• [Problem requirements]: In the records below, copy the line that contains "not modelled. *)" and each line after it, word for word, through the last.

======

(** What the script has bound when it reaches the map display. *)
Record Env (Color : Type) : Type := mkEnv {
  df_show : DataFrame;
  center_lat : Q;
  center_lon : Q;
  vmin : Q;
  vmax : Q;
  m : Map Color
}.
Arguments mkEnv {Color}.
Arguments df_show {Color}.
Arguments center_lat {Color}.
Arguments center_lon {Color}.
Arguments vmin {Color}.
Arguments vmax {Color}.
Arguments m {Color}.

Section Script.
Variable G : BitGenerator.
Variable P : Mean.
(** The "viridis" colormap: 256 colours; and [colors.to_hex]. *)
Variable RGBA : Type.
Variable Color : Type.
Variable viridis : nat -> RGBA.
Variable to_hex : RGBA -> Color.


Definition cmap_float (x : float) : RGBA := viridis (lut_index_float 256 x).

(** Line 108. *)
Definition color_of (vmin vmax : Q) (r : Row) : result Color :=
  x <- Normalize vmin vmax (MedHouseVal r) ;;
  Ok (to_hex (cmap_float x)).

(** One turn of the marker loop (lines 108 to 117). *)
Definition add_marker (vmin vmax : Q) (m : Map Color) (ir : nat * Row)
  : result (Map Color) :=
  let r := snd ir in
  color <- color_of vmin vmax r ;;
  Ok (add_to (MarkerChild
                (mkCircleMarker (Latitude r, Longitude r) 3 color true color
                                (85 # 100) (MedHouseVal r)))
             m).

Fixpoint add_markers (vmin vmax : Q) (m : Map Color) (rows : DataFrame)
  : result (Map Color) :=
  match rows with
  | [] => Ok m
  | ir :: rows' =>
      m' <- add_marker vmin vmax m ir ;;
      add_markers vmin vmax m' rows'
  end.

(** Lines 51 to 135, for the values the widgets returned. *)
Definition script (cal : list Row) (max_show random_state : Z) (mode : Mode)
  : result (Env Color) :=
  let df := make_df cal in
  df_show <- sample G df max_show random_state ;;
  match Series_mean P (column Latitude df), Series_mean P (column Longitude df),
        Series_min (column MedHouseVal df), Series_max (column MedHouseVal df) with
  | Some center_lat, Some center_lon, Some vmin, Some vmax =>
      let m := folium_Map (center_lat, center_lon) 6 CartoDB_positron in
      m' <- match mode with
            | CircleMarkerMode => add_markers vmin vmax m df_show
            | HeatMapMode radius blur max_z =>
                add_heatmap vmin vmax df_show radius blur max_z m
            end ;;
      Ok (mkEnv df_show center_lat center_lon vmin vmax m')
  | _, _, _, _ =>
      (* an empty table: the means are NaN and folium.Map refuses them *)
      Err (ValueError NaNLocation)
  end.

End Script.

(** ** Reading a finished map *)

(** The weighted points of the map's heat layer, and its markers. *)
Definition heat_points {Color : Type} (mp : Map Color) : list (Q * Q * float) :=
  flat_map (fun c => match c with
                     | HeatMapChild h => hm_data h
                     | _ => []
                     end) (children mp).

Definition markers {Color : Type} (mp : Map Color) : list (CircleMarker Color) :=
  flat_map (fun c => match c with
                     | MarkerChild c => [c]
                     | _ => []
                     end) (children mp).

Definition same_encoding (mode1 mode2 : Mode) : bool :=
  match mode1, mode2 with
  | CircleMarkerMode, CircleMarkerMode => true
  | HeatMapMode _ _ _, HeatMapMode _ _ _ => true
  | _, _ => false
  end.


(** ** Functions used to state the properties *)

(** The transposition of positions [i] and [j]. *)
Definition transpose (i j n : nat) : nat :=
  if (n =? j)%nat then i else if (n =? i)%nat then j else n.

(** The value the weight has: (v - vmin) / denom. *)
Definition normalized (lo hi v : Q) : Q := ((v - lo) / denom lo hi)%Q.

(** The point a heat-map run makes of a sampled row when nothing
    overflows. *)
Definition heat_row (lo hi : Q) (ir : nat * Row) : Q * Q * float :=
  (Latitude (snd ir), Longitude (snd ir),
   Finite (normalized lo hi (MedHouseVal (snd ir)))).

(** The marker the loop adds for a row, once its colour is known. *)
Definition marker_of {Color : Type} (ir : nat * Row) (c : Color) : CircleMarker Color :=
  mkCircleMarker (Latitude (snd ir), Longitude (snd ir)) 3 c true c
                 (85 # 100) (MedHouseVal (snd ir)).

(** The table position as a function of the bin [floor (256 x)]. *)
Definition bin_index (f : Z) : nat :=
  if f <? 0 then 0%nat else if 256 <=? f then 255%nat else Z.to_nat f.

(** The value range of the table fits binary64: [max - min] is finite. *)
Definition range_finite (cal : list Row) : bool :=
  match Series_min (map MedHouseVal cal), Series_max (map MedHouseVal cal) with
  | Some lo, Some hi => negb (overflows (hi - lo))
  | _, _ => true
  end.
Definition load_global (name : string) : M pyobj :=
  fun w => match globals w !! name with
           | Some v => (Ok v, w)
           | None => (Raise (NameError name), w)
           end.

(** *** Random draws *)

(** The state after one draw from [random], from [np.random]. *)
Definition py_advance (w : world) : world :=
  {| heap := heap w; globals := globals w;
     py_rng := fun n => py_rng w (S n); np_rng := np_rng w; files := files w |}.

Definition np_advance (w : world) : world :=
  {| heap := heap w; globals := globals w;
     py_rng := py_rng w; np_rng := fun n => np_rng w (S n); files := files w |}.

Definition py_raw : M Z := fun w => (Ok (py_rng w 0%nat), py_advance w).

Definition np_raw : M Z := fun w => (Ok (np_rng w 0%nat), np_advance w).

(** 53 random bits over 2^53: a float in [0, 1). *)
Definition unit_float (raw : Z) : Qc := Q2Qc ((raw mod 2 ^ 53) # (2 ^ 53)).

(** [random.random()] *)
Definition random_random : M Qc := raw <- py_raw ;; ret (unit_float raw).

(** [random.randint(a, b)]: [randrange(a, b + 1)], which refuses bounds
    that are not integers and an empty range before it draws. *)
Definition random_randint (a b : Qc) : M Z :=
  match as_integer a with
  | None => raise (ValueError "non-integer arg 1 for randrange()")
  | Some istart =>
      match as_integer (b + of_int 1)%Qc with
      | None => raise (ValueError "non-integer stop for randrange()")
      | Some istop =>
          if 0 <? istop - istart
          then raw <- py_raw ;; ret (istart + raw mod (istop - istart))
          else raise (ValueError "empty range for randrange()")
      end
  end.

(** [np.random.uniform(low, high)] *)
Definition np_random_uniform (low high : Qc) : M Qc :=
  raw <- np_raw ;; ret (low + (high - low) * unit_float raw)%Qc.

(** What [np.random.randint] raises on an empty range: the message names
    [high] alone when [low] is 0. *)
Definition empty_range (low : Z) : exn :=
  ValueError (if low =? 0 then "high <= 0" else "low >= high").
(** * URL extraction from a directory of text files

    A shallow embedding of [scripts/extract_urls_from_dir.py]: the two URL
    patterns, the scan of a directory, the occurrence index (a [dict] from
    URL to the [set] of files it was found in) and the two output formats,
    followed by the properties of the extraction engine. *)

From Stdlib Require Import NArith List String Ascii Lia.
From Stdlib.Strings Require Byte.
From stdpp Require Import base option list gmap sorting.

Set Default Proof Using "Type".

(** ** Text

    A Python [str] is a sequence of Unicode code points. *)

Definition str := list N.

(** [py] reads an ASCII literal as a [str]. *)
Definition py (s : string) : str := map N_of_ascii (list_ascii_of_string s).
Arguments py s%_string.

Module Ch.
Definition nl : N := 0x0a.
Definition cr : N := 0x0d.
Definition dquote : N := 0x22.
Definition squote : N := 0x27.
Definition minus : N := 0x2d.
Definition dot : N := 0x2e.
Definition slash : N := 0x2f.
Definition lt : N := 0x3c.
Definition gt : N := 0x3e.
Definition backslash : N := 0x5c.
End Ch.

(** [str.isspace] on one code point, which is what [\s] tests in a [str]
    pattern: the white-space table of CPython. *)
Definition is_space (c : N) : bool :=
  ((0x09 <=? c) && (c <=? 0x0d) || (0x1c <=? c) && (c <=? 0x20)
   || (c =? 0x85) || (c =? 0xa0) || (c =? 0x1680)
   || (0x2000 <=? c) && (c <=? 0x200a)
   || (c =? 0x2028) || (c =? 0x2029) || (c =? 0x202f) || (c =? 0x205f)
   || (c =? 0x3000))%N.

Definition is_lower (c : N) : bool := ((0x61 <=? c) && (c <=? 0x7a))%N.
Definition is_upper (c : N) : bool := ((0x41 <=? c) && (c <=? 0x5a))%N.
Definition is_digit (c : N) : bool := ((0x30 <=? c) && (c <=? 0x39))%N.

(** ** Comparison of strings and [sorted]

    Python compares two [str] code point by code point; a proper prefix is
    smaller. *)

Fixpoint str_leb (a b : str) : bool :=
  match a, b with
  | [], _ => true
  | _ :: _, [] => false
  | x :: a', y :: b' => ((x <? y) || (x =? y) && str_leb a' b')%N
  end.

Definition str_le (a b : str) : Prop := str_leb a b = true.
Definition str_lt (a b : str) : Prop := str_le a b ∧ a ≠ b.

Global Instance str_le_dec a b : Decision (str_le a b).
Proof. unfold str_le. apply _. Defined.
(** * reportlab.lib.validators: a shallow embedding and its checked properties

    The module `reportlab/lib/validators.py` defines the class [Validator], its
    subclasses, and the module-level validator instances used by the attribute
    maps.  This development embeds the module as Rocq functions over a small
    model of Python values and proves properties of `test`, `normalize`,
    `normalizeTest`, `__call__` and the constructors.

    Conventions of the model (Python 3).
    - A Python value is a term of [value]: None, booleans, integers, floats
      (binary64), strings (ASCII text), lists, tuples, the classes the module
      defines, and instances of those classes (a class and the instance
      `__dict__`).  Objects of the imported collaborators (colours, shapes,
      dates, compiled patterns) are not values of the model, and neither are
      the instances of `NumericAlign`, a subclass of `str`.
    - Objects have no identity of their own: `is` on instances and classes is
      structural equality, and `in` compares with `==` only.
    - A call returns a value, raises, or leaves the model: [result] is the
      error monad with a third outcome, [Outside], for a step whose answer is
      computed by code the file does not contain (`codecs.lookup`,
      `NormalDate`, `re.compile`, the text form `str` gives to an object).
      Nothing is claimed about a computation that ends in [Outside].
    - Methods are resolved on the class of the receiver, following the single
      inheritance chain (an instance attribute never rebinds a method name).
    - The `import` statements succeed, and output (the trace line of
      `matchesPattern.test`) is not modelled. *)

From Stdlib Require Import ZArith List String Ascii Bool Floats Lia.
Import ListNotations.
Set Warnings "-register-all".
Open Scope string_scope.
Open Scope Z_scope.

======

• [Solution for this task]:
      `matchesPattern.test`) is not modelled. *)

From Stdlib Require Import ZArith List String Ascii Bool Floats Lia.
Import ListNotations.
Set Warnings "-register-all".
Open Scope string_scope.
Open Scope Z_scope.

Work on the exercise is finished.